**Aim of the task**
In the records below, take the line containing "(** [new Date(year, month" and reproduce it and every subsequent line exactly, adding nothing.

Records from a data source:
(** [metadata.createdAt = d; metadata.possibleCreationSources.push(source)]. *)
Definition setCreatedAt (d : Date) (source : string) (m : FileMetadata)
  : FileMetadata := {|
  originalName := originalName m; mimetype := mimetype m; size := size m;
  sizeInMB := sizeInMB m; dimensions := dimensions m;
  qualityScore := qualityScore m;
  possibleCreationSources := possibleCreationSources m ++ [source];
  createdAt := Some d; cameraMake := cameraMake m;
  cameraModel := cameraModel m; iso := iso m;
  validationErrors := validationErrors m;
  validationWarnings := validationWarnings m
|}.

Definition setQualityScore (q : Number Q) (m : FileMetadata) : FileMetadata := {|
  originalName := originalName m; mimetype := mimetype m; size := size m;
  sizeInMB := sizeInMB m; dimensions := dimensions m;
  qualityScore := Some q;
  possibleCreationSources := possibleCreationSources m;
  createdAt := createdAt m; cameraMake := cameraMake m;
  cameraModel := cameraModel m; iso := iso m;
  validationErrors := validationErrors m;
  validationWarnings := validationWarnings m
|}.

(** The three optional camera properties, each assigned when its tag is
    there. *)
Definition setCamera (make model isoTag : option Tag) (m : FileMetadata)
  : FileMetadata := {|
  originalName := originalName m; mimetype := mimetype m; size := size m;
  sizeInMB := sizeInMB m; dimensions := dimensions m;
  qualityScore := qualityScore m;
  possibleCreationSources := possibleCreationSources m;
  createdAt := createdAt m;
  cameraMake := match make with Some t => Some (description t) | None => cameraMake m end;
  cameraModel := match model with Some t => Some (description t) | None => cameraModel m end;
  iso := match isoTag with Some t => Some (description t) | None => iso m end;
  validationErrors := validationErrors m;
  validationWarnings := validationWarnings m
|}.

(** ** The metadata extractor *)

Definition noExifMessage : string := "No EXIF data found".
Definition cannotVerifyMessage : string :=
  "Could not verify original photo creation time. Please upload original photos directly from your camera/phone.".
Definition currentTimeMessage : string :=
  "Using current time as creation time - this may not reflect when the photo was actually taken".

Definition dateFields : list string :=
  ["DateTimeOriginal"; "CreateDate"; "ModifyDate"; "DateTime"].

Section Extractor.

(** The collaborators of the extractor: the embedded-metadata reader
    ([None] when it throws), the parser behind [new Date(string)] ([None]
    for an unparseable string), the clock, and the two renderings of a
    number spliced into the size message. *)
Variable ExifReader_load : Buffer -> option (gmap string Tag).
Variable Date_parse : string -> option Z.
Variable now : Z.
Variable toFixed2 : Q -> string.
Variable showNumber : Q -> string.

(** [new Date(s)] for a string [s]. *)
Definition dateOfString (s : string) : Date :=
  match Date_parse s with
  | Some t => DateOf t
  | None => InvalidDate
  end.

(** functions.js lines 25-36. *)
Definition initialMetadata (name mime : string) (sz : Z) : FileMetadata := {|
  originalName := name; mimetype := mime; size := sz;
  sizeInMB := (inject_Z sz / inject_Z (1024 * 1024))%Q;
  dimensions := None; qualityScore := None;
  possibleCreationSources := []; createdAt := None;
  cameraMake := None; cameraModel := None; iso := None;
  validationErrors := []; validationWarnings := []
|}.

(** The message of line 42. *)
Definition fileSizeMessage (config : ValidationConfig) (m : FileMetadata)
  : string :=
  "File size (" +:+ toFixed2 (sizeInMB m)
  +:+ "MB) exceeds maximum allowed size of "
  +:+ showNumber (maxFileSizeInMB config) +:+ "MB".

(** Lines 40-44. *)
Definition checkFileSize (config : ValidationConfig) (m : FileMetadata)
  : FileMetadata :=
  if negb (Qle_bool (sizeInMB m) (maxFileSizeInMB config)) then
    pushError (fileSizeMessage config m) m
  else m.

(** The message of line 49. *)
Definition fileTypeMessage (config : ValidationConfig) (m : FileMetadata)
  : string :=
  "File type " +:+ mimetype m +:+ " is not allowed. Allowed types: "
  +:+ join ", " (allowedMimeTypes config).

(** Lines 47-51. *)
Definition checkMimeType (config : ValidationConfig) (m : FileMetadata)
  : FileMetadata :=
  if negb (includes (allowedMimeTypes config) (mimetype m)) then
    pushError (fileTypeMessage config m) m
  else m.

(** Lines 88-90. *)
Definition readQuality (tags : gmap string Tag) (m : FileMetadata)
  : FileMetadata :=
  match tags !! "Quality" with
  | Some quality =>
      setQualityScore (divideBy100 (parseInt (description quality))) m
  | None => m
  end.

(** The loop of lines 80-94 over the remaining [fields]; the [break] is
    the branch that does not recurse. *)
Fixpoint searchDateFields (tags : gmap string Tag) (fields : list string)
  (m : FileMetadata) : FileMetadata :=
  match fields with
  | [] => m
  | field :: rest =>
      match tags !! field with
      | Some tag =>
          if truthy (description tag) then
            match dateOfString (description tag) with
            | DateOf t =>
                readQuality tags (setCreatedAt (DateOf t) "EXIF" m)
            | InvalidDate => searchDateFields tags rest m
            end
          else searchDateFields tags rest m
      | None => searchDateFields tags rest m
      end
  end.

(** Lines 69-103. *)
Definition readExif (data : Buffer) (m : FileMetadata) : FileMetadata :=
  if startsWith (mimetype m) "image/" then
    match ExifReader_load data with
    | Some tags =>
        let m := searchDateFields tags dateFields m in
        setCamera (tags !! "Make") (tags !! "Model") (tags !! "ISO") m
    | None => pushWarning noExifMessage m
    end
  else m.

(** Lines 106-109. *)
Definition tryLastModified (lastModified : option Date) (m : FileMetadata)
  : FileMetadata :=
  match createdAt m, lastModified with
  | None, Some d => setCreatedAt (copyDate d) "lastModifiedDate" m
  | _, _ => m
  end.

(** Lines 112-125. *)
Definition useCurrentTime (config : ValidationConfig) (m : FileMetadata)
  : FileMetadata :=
  match createdAt m with
  | None =>
      let m := setCreatedAt (DateOf now) "current" m in
      if requireOriginalPhoto config then
        pushError cannotVerifyMessage m
      else
        pushWarning currentTimeMessage m
  | Some _ => m
  end.

(** The guard of line 21: every required property is there and truthy. *)
Definition requiredProperties (file : RawFile)
  : option (string * string * Z * Buffer) :=
  match file_name file, file_mimetype file, file_size file, file_data file with
  | Some name, Some mime, Some sz, Some data =>
      if truthy name && truthy mime && negb (sz =? 0) then
        Some (name, mime, sz, data)
      else None
  | _, _, _, _ => None
  end.

(** The handler of lines 128-131: what the block threw is thrown again
    under a prefix. *)
Definition rethrow {A : Type} (block : result A) : result A :=
  match block with
  | Throw msg => Throw ("Failed to extract metadata: " +:+ msg)
  | Return x => Return x
  end.

(** [extractFileMetadata], lines 16-132.  The two guards are outside the
    [try] block.  Inside it, the only call that throws on values of these
    types is the reader's, which has a handler of its own at line 100, so
    the block always reaches its [return]. *)
Definition extractFileMetadata (file : option RawFile)
  (config : option ValidationConfig) : result FileMetadata :=
  let config := configOrDefault config in
  match file with
  | None => Throw "Missing required parameter - file"
  | Some file =>
      match requiredProperties file with
      | None => Throw "Invalid file object - missing required properties"
      | Some (name, mime, sz, data) =>
          let m := initialMetadata name mime sz in
          rethrow
            (let m := checkFileSize config m in
             let m := checkMimeType config m in
             let m := readExif data m in
             let m := tryLastModified (file_lastModifiedDate file) m in
             let m := useCurrentTime config m in
             Return m)
      end
  end.

End Extractor.

(** ** The error monad of throwing code *)

Global Instance result_ret : MRet result := fun _ x => Return x.
Global Instance result_bind : MBind result := fun _ _ f r =>
  match r with
  | Throw e => Throw e
  | Return x => f x
  end.

(** ** The creation-time validator *)

Module TimeValidation.

Record Details : Type := {
  fileCreatedAt : string;
  eventStart : string;
  eventEnd : string;
  creationSource : option string;
  timeOffset : option (Number Z);
  message : string
}.

Record Result : Type := {
  isValid : bool;
  createdAt : Date;
  details : Details
}.

End TimeValidation.

(** A number that may be [NaN], in a template literal. *)
Definition showNumberZ (n : Number Z) : string :=
  match n with
  | NaN => "NaN"
  | Fin n => showZ n
  end.

(** A value that may be [null], in a template literal. *)
Definition showNullable (n : option (Number Z)) : string :=
  match n with
  | None => "null"
  | Some n => showNumberZ n
  end.

(** [validateFileCreationTime], functions.js lines 134-167.  Reading
    [toISOString] off a [null] [createdAt] throws, as does [toISOString] on
    an invalid date; nothing before the [return] statement throws. *)
Definition validateFileCreationTime (fileMetadata : FileMetadata)
  (eventStart eventEnd : Date) (config : option ValidationConfig)
  : result TimeValidation.Result :=
  let config := configOrDefault config in
  match createdAt fileMetadata with
  | None => Throw "Cannot read properties of null (reading 'toISOString')"
  | Some createdAt =>
      let creationSource := head (possibleCreationSources fileMetadata) in
      let buffer := Fin (timeBufferMinutes config * 60 * 1000) in
      let bufferedEventStart :=
        dateOfNumber (numOp Z.sub (getTime eventStart) buffer) in
      let bufferedEventEnd :=
        dateOfNumber (numOp Z.add (getTime eventEnd) buffer) in
      let isValid :=
        Date_ge createdAt bufferedEventStart
        && Date_le createdAt bufferedEventEnd in
      let timeOffset :=
        if negb isValid then
          if Date_lt createdAt bufferedEventStart then
            Some (floorDiff bufferedEventStart createdAt (1000 * 60))
          else
            Some (floorDiff createdAt bufferedEventEnd (1000 * 60))
        else None in
      fileCreatedAt ← toISOString createdAt;
      eventStartISO ← toISOString eventStart;
      eventEndISO ← toISOString eventEnd;
      mret {|
        TimeValidation.isValid := isValid;
        TimeValidation.createdAt := createdAt;
        TimeValidation.details := {|
          TimeValidation.fileCreatedAt := fileCreatedAt;
          TimeValidation.eventStart := eventStartISO;
          TimeValidation.eventEnd := eventEndISO;
          TimeValidation.creationSource := creationSource;
          TimeValidation.timeOffset := timeOffset;
          TimeValidation.message :=
            if isValid then
              "File creation time is valid (detected via "
              +:+ showOptional creationSource +:+ ")"
            else
              "File was created " +:+ showNullable timeOffset +:+ " minutes "
              +:+ (if Date_lt createdAt bufferedEventStart
                   then "before" else "after")
              +:+ " the allowed time window"
        |}
      |}
  end.

(** ** The event time-range validator *)

(** [s.split(sep)] for a one-character separator. *)
Fixpoint split (sep : ascii) (s : string) : list string :=
  match s with
  | EmptyString => [""]
  | String c rest =>
      if Ascii.eqb c sep then "" :: split sep rest
      else
        match split sep rest with
        | piece :: pieces => String c piece :: pieces
        | [] => [String c ""]
        end
  end.

Definition isDigit (c : ascii) : bool :=
  let n := nat_of_ascii c in (48 <=? n)%nat && (n <=? 57)%nat.

Definition allDigits (s : string) : bool :=
  forallb isDigit (list_ascii_of_string s).

(** [Number(s)] on the strings a date or a time is made of: a run of
    decimal digits is its value and the empty string is zero.  The other
    numeric literals of the language (signs, fractions, exponents,
    surrounding blanks, other radixes) do not occur in [YYYY-MM-DD] and
    [HH:mm] inputs, and every other string is [NaN]. *)
Definition toNumber (s : string) : Number Z :=
  match s with
  | EmptyString => Fin 0
  | _ => if allDigits s then readDigits 10 s NaN else NaN
  end.

(** An element of a destructured array: [undefined], hence [NaN] in
    arithmetic, when the array is too short. *)
Definition element (l : list (Number Z)) (i : nat) : Number Z :=
  default NaN (l !! i).

(** [new Date(year, month - 1, day)] from a [YYYY-MM-DD] string, lines
    178-182. *)
Definition dateOnly (dateStr : string) : Date :=
  let parts := toNumber <$> split "-" dateStr in
  dateOfFields (element parts 0) (numOp Z.sub (element parts 1) (Fin 1))
    (element parts 2) (Fin 0) (Fin 0).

**Task response**
(** [new Date(year, month - 1, day)] from a [YYYY-MM-DD] string, lines
    178-182. *)
Definition dateOnly (dateStr : string) : Date :=
  let parts := toNumber <$> split "-" dateStr in
  dateOfFields (element parts 0) (numOp Z.sub (element parts 1) (Fin 1))
    (element parts 2) (Fin 0) (Fin 0).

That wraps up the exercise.